+++ Records for the task
(** Field updates. *)
Definition set_State (v : string) (s : SessionState) : SessionState :=
  {|
    st_ID := st_ID s; st_Slug := st_Slug s; st_UserSlug := st_UserSlug s;
    st_HostSlug := st_HostSlug s; st_ProjectSlug := st_ProjectSlug s;
    st_ProjectID := st_ProjectID s; st_Branch := st_Branch s; st_Worktree := st_Worktree s;
    st_CWD := st_CWD s; st_Name := st_Name s; st_State := v; st_StateSince := st_StateSince s;
    st_CreatedAt := st_CreatedAt s; st_Backend := st_Backend s; st_Model := st_Model s;
    st_Capabilities := st_Capabilities s; st_Tools := st_Tools s; st_Skills := st_Skills s;
    st_Agents := st_Agents s; st_PendingControls := st_PendingControls s; st_Usage := st_Usage s;
    st_ReplayFromSeq := st_ReplayFromSeq s; st_JoinWorktree := st_JoinWorktree s;
    st_ExtraFlags := st_ExtraFlags s; st_SoftThreshold := st_SoftThreshold s;
    st_HardHeadroomTokens := st_HardHeadroomTokens s; st_AutoContinue := st_AutoContinue s;
    st_BranchSlug := st_BranchSlug s; st_PausedVia := st_PausedVia s;
    st_ClaudeSessionID := st_ClaudeSessionID s; st_FailedTool := st_FailedTool s;
    st_ResumeAt := st_ResumeAt s
  |}.
Definition set_StateSince (v : Z) (s : SessionState) : SessionState :=
  {|
    st_ID := st_ID s; st_Slug := st_Slug s; st_UserSlug := st_UserSlug s;
    st_HostSlug := st_HostSlug s; st_ProjectSlug := st_ProjectSlug s;
    st_ProjectID := st_ProjectID s; st_Branch := st_Branch s; st_Worktree := st_Worktree s;
    st_CWD := st_CWD s; st_Name := st_Name s; st_State := st_State s; st_StateSince := v;
    st_CreatedAt := st_CreatedAt s; st_Backend := st_Backend s; st_Model := st_Model s;
    st_Capabilities := st_Capabilities s; st_Tools := st_Tools s; st_Skills := st_Skills s;
    st_Agents := st_Agents s; st_PendingControls := st_PendingControls s; st_Usage := st_Usage s;
    st_ReplayFromSeq := st_ReplayFromSeq s; st_JoinWorktree := st_JoinWorktree s;
    st_ExtraFlags := st_ExtraFlags s; st_SoftThreshold := st_SoftThreshold s;
    st_HardHeadroomTokens := st_HardHeadroomTokens s; st_AutoContinue := st_AutoContinue s;
    st_BranchSlug := st_BranchSlug s; st_PausedVia := st_PausedVia s;
    st_ClaudeSessionID := st_ClaudeSessionID s; st_FailedTool := st_FailedTool s;
    st_ResumeAt := st_ResumeAt s
  |}.
Definition set_Model (v : string) (s : SessionState) : SessionState :=
  {|
    st_ID := st_ID s; st_Slug := st_Slug s; st_UserSlug := st_UserSlug s;
    st_HostSlug := st_HostSlug s; st_ProjectSlug := st_ProjectSlug s;
    st_ProjectID := st_ProjectID s; st_Branch := st_Branch s; st_Worktree := st_Worktree s;
    st_CWD := st_CWD s; st_Name := st_Name s; st_State := st_State s;
    st_StateSince := st_StateSince s; st_CreatedAt := st_CreatedAt s; st_Backend := st_Backend s;
    st_Model := v; st_Capabilities := st_Capabilities s; st_Tools := st_Tools s;
    st_Skills := st_Skills s; st_Agents := st_Agents s;
    st_PendingControls := st_PendingControls s; st_Usage := st_Usage s;
    st_ReplayFromSeq := st_ReplayFromSeq s; st_JoinWorktree := st_JoinWorktree s;
    st_ExtraFlags := st_ExtraFlags s; st_SoftThreshold := st_SoftThreshold s;
    st_HardHeadroomTokens := st_HardHeadroomTokens s; st_AutoContinue := st_AutoContinue s;
    st_BranchSlug := st_BranchSlug s; st_PausedVia := st_PausedVia s;
    st_ClaudeSessionID := st_ClaudeSessionID s; st_FailedTool := st_FailedTool s;
    st_ResumeAt := st_ResumeAt s
  |}.
Definition set_Capabilities (v : CLICapabilities) (s : SessionState) : SessionState :=
  {|
    st_ID := st_ID s; st_Slug := st_Slug s; st_UserSlug := st_UserSlug s;
    st_HostSlug := st_HostSlug s; st_ProjectSlug := st_ProjectSlug s;
    st_ProjectID := st_ProjectID s; st_Branch := st_Branch s; st_Worktree := st_Worktree s;
    st_CWD := st_CWD s; st_Name := st_Name s; st_State := st_State s;
    st_StateSince := st_StateSince s; st_CreatedAt := st_CreatedAt s; st_Backend := st_Backend s;
    st_Model := st_Model s; st_Capabilities := v; st_Tools := st_Tools s;
    st_Skills := st_Skills s; st_Agents := st_Agents s;
    st_PendingControls := st_PendingControls s; st_Usage := st_Usage s;
    st_ReplayFromSeq := st_ReplayFromSeq s; st_JoinWorktree := st_JoinWorktree s;
    st_ExtraFlags := st_ExtraFlags s; st_SoftThreshold := st_SoftThreshold s;
    st_HardHeadroomTokens := st_HardHeadroomTokens s; st_AutoContinue := st_AutoContinue s;
    st_BranchSlug := st_BranchSlug s; st_PausedVia := st_PausedVia s;
    st_ClaudeSessionID := st_ClaudeSessionID s; st_FailedTool := st_FailedTool s;
    st_ResumeAt := st_ResumeAt s
  |}.
Definition set_Tools (v : list string) (s : SessionState) : SessionState :=
  {|
    st_ID := st_ID s; st_Slug := st_Slug s; st_UserSlug := st_UserSlug s;
    st_HostSlug := st_HostSlug s; st_ProjectSlug := st_ProjectSlug s;
    st_ProjectID := st_ProjectID s; st_Branch := st_Branch s; st_Worktree := st_Worktree s;
    st_CWD := st_CWD s; st_Name := st_Name s; st_State := st_State s;
    st_StateSince := st_StateSince s; st_CreatedAt := st_CreatedAt s; st_Backend := st_Backend s;
    st_Model := st_Model s; st_Capabilities := st_Capabilities s; st_Tools := v;
    st_Skills := st_Skills s; st_Agents := st_Agents s;
    st_PendingControls := st_PendingControls s; st_Usage := st_Usage s;
    st_ReplayFromSeq := st_ReplayFromSeq s; st_JoinWorktree := st_JoinWorktree s;
    st_ExtraFlags := st_ExtraFlags s; st_SoftThreshold := st_SoftThreshold s;
    st_HardHeadroomTokens := st_HardHeadroomTokens s; st_AutoContinue := st_AutoContinue s;
    st_BranchSlug := st_BranchSlug s; st_PausedVia := st_PausedVia s;
    st_ClaudeSessionID := st_ClaudeSessionID s; st_FailedTool := st_FailedTool s;
    st_ResumeAt := st_ResumeAt s
  |}.
Definition set_Skills (v : list string) (s : SessionState) : SessionState :=
  {|
    st_ID := st_ID s; st_Slug := st_Slug s; st_UserSlug := st_UserSlug s;
    st_HostSlug := st_HostSlug s; st_ProjectSlug := st_ProjectSlug s;
    st_ProjectID := st_ProjectID s; st_Branch := st_Branch s; st_Worktree := st_Worktree s;
    st_CWD := st_CWD s; st_Name := st_Name s; st_State := st_State s;
    st_StateSince := st_StateSince s; st_CreatedAt := st_CreatedAt s; st_Backend := st_Backend s;
    st_Model := st_Model s; st_Capabilities := st_Capabilities s; st_Tools := st_Tools s;
    st_Skills := v; st_Agents := st_Agents s; st_PendingControls := st_PendingControls s;
    st_Usage := st_Usage s; st_ReplayFromSeq := st_ReplayFromSeq s;
    st_JoinWorktree := st_JoinWorktree s; st_ExtraFlags := st_ExtraFlags s;
    st_SoftThreshold := st_SoftThreshold s; st_HardHeadroomTokens := st_HardHeadroomTokens s;
    st_AutoContinue := st_AutoContinue s; st_BranchSlug := st_BranchSlug s;
    st_PausedVia := st_PausedVia s; st_ClaudeSessionID := st_ClaudeSessionID s;
    st_FailedTool := st_FailedTool s; st_ResumeAt := st_ResumeAt s
  |}.
Definition set_Agents (v : list string) (s : SessionState) : SessionState :=
  {|
    st_ID := st_ID s; st_Slug := st_Slug s; st_UserSlug := st_UserSlug s;
    st_HostSlug := st_HostSlug s; st_ProjectSlug := st_ProjectSlug s;
    st_ProjectID := st_ProjectID s; st_Branch := st_Branch s; st_Worktree := st_Worktree s;
    st_CWD := st_CWD s; st_Name := st_Name s; st_State := st_State s;
    st_StateSince := st_StateSince s; st_CreatedAt := st_CreatedAt s; st_Backend := st_Backend s;
    st_Model := st_Model s; st_Capabilities := st_Capabilities s; st_Tools := st_Tools s;
    st_Skills := st_Skills s; st_Agents := v; st_PendingControls := st_PendingControls s;
    st_Usage := st_Usage s; st_ReplayFromSeq := st_ReplayFromSeq s;
    st_JoinWorktree := st_JoinWorktree s; st_ExtraFlags := st_ExtraFlags s;
    st_SoftThreshold := st_SoftThreshold s; st_HardHeadroomTokens := st_HardHeadroomTokens s;
    st_AutoContinue := st_AutoContinue s; st_BranchSlug := st_BranchSlug s;
    st_PausedVia := st_PausedVia s; st_ClaudeSessionID := st_ClaudeSessionID s;
    st_FailedTool := st_FailedTool s; st_ResumeAt := st_ResumeAt s
  |}.
Definition set_PendingControls (v : option (gmap string (option json))) (s : SessionState) : SessionState :=
  {|
    st_ID := st_ID s; st_Slug := st_Slug s; st_UserSlug := st_UserSlug s;
    st_HostSlug := st_HostSlug s; st_ProjectSlug := st_ProjectSlug s;
    st_ProjectID := st_ProjectID s; st_Branch := st_Branch s; st_Worktree := st_Worktree s;
    st_CWD := st_CWD s; st_Name := st_Name s; st_State := st_State s;
    st_StateSince := st_StateSince s; st_CreatedAt := st_CreatedAt s; st_Backend := st_Backend s;
    st_Model := st_Model s; st_Capabilities := st_Capabilities s; st_Tools := st_Tools s;
    st_Skills := st_Skills s; st_Agents := st_Agents s; st_PendingControls := v;
    st_Usage := st_Usage s; st_ReplayFromSeq := st_ReplayFromSeq s;
    st_JoinWorktree := st_JoinWorktree s; st_ExtraFlags := st_ExtraFlags s;
    st_SoftThreshold := st_SoftThreshold s; st_HardHeadroomTokens := st_HardHeadroomTokens s;
    st_AutoContinue := st_AutoContinue s; st_BranchSlug := st_BranchSlug s;
    st_PausedVia := st_PausedVia s; st_ClaudeSessionID := st_ClaudeSessionID s;
    st_FailedTool := st_FailedTool s; st_ResumeAt := st_ResumeAt s
  |}.
Definition set_Usage (v : UsageStats) (s : SessionState) : SessionState :=
  {|
    st_ID := st_ID s; st_Slug := st_Slug s; st_UserSlug := st_UserSlug s;
    st_HostSlug := st_HostSlug s; st_ProjectSlug := st_ProjectSlug s;
    st_ProjectID := st_ProjectID s; st_Branch := st_Branch s; st_Worktree := st_Worktree s;
    st_CWD := st_CWD s; st_Name := st_Name s; st_State := st_State s;
    st_StateSince := st_StateSince s; st_CreatedAt := st_CreatedAt s; st_Backend := st_Backend s;
    st_Model := st_Model s; st_Capabilities := st_Capabilities s; st_Tools := st_Tools s;
    st_Skills := st_Skills s; st_Agents := st_Agents s;
    st_PendingControls := st_PendingControls s; st_Usage := v;
    st_ReplayFromSeq := st_ReplayFromSeq s; st_JoinWorktree := st_JoinWorktree s;
    st_ExtraFlags := st_ExtraFlags s; st_SoftThreshold := st_SoftThreshold s;
    st_HardHeadroomTokens := st_HardHeadroomTokens s; st_AutoContinue := st_AutoContinue s;
    st_BranchSlug := st_BranchSlug s; st_PausedVia := st_PausedVia s;
    st_ClaudeSessionID := st_ClaudeSessionID s; st_FailedTool := st_FailedTool s;
    st_ResumeAt := st_ResumeAt s
  |}.
Definition set_PausedVia (v : string) (s : SessionState) : SessionState :=
  {|
    st_ID := st_ID s; st_Slug := st_Slug s; st_UserSlug := st_UserSlug s;
    st_HostSlug := st_HostSlug s; st_ProjectSlug := st_ProjectSlug s;
    st_ProjectID := st_ProjectID s; st_Branch := st_Branch s; st_Worktree := st_Worktree s;
    st_CWD := st_CWD s; st_Name := st_Name s; st_State := st_State s;
    st_StateSince := st_StateSince s; st_CreatedAt := st_CreatedAt s; st_Backend := st_Backend s;
    st_Model := st_Model s; st_Capabilities := st_Capabilities s; st_Tools := st_Tools s;
    st_Skills := st_Skills s; st_Agents := st_Agents s;
    st_PendingControls := st_PendingControls s; st_Usage := st_Usage s;
    st_ReplayFromSeq := st_ReplayFromSeq s; st_JoinWorktree := st_JoinWorktree s;
    st_ExtraFlags := st_ExtraFlags s; st_SoftThreshold := st_SoftThreshold s;
    st_HardHeadroomTokens := st_HardHeadroomTokens s; st_AutoContinue := st_AutoContinue s;
    st_BranchSlug := st_BranchSlug s; st_PausedVia := v;
    st_ClaudeSessionID := st_ClaudeSessionID s; st_FailedTool := st_FailedTool s;
    st_ResumeAt := st_ResumeAt s
  |}.
Definition set_FailedTool (v : string) (s : SessionState) : SessionState :=
  {|
    st_ID := st_ID s; st_Slug := st_Slug s; st_UserSlug := st_UserSlug s;
    st_HostSlug := st_HostSlug s; st_ProjectSlug := st_ProjectSlug s;
    st_ProjectID := st_ProjectID s; st_Branch := st_Branch s; st_Worktree := st_Worktree s;
    st_CWD := st_CWD s; st_Name := st_Name s; st_State := st_State s;
    st_StateSince := st_StateSince s; st_CreatedAt := st_CreatedAt s; st_Backend := st_Backend s;
    st_Model := st_Model s; st_Capabilities := st_Capabilities s; st_Tools := st_Tools s;
    st_Skills := st_Skills s; st_Agents := st_Agents s;
    st_PendingControls := st_PendingControls s; st_Usage := st_Usage s;
    st_ReplayFromSeq := st_ReplayFromSeq s; st_JoinWorktree := st_JoinWorktree s;
    st_ExtraFlags := st_ExtraFlags s; st_SoftThreshold := st_SoftThreshold s;
    st_HardHeadroomTokens := st_HardHeadroomTokens s; st_AutoContinue := st_AutoContinue s;
    st_BranchSlug := st_BranchSlug s; st_PausedVia := st_PausedVia s;
    st_ClaudeSessionID := st_ClaudeSessionID s; st_FailedTool := v; st_ResumeAt := st_ResumeAt s
  |}.
Definition set_ResumeAt (v : option Z) (s : SessionState) : SessionState :=
  {|
    st_ID := st_ID s; st_Slug := st_Slug s; st_UserSlug := st_UserSlug s;
    st_HostSlug := st_HostSlug s; st_ProjectSlug := st_ProjectSlug s;
    st_ProjectID := st_ProjectID s; st_Branch := st_Branch s; st_Worktree := st_Worktree s;
    st_CWD := st_CWD s; st_Name := st_Name s; st_State := st_State s;
    st_StateSince := st_StateSince s; st_CreatedAt := st_CreatedAt s; st_Backend := st_Backend s;
    st_Model := st_Model s; st_Capabilities := st_Capabilities s; st_Tools := st_Tools s;
    st_Skills := st_Skills s; st_Agents := st_Agents s;
    st_PendingControls := st_PendingControls s; st_Usage := st_Usage s;
    st_ReplayFromSeq := st_ReplayFromSeq s; st_JoinWorktree := st_JoinWorktree s;
    st_ExtraFlags := st_ExtraFlags s; st_SoftThreshold := st_SoftThreshold s;
    st_HardHeadroomTokens := st_HardHeadroomTokens s; st_AutoContinue := st_AutoContinue s;
    st_BranchSlug := st_BranchSlug s; st_PausedVia := st_PausedVia s;
    st_ClaudeSessionID := st_ClaudeSessionID s; st_FailedTool := st_FailedTool s; st_ResumeAt := v
  |}.
Definition set_ReplayFromSeq (v : N) (s : SessionState) : SessionState :=
  {|
    st_ID := st_ID s; st_Slug := st_Slug s; st_UserSlug := st_UserSlug s;
    st_HostSlug := st_HostSlug s; st_ProjectSlug := st_ProjectSlug s;
    st_ProjectID := st_ProjectID s; st_Branch := st_Branch s; st_Worktree := st_Worktree s;
    st_CWD := st_CWD s; st_Name := st_Name s; st_State := st_State s;
    st_StateSince := st_StateSince s; st_CreatedAt := st_CreatedAt s; st_Backend := st_Backend s;
    st_Model := st_Model s; st_Capabilities := st_Capabilities s; st_Tools := st_Tools s;
    st_Skills := st_Skills s; st_Agents := st_Agents s;
    st_PendingControls := st_PendingControls s; st_Usage := st_Usage s; st_ReplayFromSeq := v;
    st_JoinWorktree := st_JoinWorktree s; st_ExtraFlags := st_ExtraFlags s;
    st_SoftThreshold := st_SoftThreshold s; st_HardHeadroomTokens := st_HardHeadroomTokens s;
    st_AutoContinue := st_AutoContinue s; st_BranchSlug := st_BranchSlug s;
    st_PausedVia := st_PausedVia s; st_ClaudeSessionID := st_ClaudeSessionID s;
    st_FailedTool := st_FailedTool s; st_ResumeAt := st_ResumeAt s
  |}.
++++++
*Task instructions*: Within the records, on how many lines does the word "option" appear? Provide the number alone.

*Completed exercise*: 2